- [Task prompt] Would you return the lines between the one holding "[std::filesystem] that reports" and the one holding "the function it", inclusive, and only those, exactly as they stand in the listing below?

- [Records to process]
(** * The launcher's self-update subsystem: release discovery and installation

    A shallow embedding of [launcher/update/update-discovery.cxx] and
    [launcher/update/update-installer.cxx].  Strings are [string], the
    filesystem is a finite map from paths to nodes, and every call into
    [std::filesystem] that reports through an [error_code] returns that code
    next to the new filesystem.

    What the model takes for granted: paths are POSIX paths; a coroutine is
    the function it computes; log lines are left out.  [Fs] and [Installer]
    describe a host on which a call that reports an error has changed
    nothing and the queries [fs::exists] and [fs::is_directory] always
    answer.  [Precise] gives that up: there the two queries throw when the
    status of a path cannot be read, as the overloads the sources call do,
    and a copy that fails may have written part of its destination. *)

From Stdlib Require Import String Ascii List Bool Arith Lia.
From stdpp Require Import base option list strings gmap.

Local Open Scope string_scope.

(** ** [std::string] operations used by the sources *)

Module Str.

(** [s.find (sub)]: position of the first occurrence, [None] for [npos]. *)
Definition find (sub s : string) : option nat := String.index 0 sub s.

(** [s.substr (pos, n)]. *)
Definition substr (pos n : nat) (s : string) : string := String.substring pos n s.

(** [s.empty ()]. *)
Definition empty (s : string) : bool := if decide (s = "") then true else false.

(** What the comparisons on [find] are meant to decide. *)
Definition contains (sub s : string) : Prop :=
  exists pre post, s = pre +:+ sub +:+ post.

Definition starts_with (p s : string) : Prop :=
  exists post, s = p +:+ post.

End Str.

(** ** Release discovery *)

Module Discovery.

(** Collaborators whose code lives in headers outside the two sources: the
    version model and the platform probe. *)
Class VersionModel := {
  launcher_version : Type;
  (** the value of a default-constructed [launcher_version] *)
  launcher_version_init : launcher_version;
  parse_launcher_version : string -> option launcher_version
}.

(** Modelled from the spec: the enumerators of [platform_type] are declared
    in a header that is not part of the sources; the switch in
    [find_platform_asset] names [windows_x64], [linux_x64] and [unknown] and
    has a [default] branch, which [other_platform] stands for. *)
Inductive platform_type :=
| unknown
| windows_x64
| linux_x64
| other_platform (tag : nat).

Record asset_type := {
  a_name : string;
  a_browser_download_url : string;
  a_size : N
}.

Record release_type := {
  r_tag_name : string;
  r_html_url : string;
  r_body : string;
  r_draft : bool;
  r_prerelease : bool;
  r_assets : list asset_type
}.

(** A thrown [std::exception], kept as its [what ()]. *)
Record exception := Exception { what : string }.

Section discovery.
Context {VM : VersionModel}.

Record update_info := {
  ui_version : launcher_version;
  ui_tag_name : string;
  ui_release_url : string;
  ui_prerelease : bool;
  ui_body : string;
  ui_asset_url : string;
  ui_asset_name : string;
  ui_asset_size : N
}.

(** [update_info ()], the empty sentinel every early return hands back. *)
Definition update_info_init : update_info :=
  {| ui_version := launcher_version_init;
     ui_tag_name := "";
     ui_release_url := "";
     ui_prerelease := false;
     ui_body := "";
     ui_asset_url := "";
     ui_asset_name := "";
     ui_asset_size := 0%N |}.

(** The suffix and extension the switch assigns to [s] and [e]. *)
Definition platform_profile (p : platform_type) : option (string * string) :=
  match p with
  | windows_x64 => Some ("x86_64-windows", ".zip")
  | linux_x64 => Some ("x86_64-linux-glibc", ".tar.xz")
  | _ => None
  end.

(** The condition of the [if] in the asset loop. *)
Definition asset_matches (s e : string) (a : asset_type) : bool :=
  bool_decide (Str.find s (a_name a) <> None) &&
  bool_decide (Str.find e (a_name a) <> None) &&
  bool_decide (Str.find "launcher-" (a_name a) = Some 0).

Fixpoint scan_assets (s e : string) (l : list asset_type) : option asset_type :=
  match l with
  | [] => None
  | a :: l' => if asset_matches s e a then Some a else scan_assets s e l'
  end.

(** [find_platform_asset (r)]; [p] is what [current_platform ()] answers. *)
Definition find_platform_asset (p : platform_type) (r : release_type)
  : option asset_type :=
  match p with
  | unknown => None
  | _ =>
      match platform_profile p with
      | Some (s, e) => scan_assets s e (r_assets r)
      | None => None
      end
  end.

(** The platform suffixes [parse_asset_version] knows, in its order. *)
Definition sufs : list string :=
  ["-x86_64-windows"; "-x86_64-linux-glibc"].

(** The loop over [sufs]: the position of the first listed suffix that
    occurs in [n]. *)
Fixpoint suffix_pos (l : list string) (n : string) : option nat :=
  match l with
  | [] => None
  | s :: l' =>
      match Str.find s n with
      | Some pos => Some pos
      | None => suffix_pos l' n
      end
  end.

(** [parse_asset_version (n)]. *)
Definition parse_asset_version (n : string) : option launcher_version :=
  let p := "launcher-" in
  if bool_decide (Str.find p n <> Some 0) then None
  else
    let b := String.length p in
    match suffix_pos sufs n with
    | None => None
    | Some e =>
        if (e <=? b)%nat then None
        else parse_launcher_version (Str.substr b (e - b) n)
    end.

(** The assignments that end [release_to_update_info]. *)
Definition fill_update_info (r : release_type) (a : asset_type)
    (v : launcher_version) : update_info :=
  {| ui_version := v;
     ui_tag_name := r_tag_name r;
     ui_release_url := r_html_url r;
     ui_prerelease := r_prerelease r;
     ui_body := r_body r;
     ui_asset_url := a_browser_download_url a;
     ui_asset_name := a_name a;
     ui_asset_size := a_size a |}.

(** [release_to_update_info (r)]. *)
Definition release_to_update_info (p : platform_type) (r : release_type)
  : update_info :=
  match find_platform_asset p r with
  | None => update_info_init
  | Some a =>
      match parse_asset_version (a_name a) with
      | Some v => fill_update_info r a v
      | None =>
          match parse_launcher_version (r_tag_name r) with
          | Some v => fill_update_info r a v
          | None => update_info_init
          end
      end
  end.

- [Response to the task]
    [std::filesystem] that reports through an [error_code] returns that code
    next to the new filesystem.

    What the model takes for granted: paths are POSIX paths; a coroutine is
    the function it computes; log lines are left out.  [Fs] and [Installer]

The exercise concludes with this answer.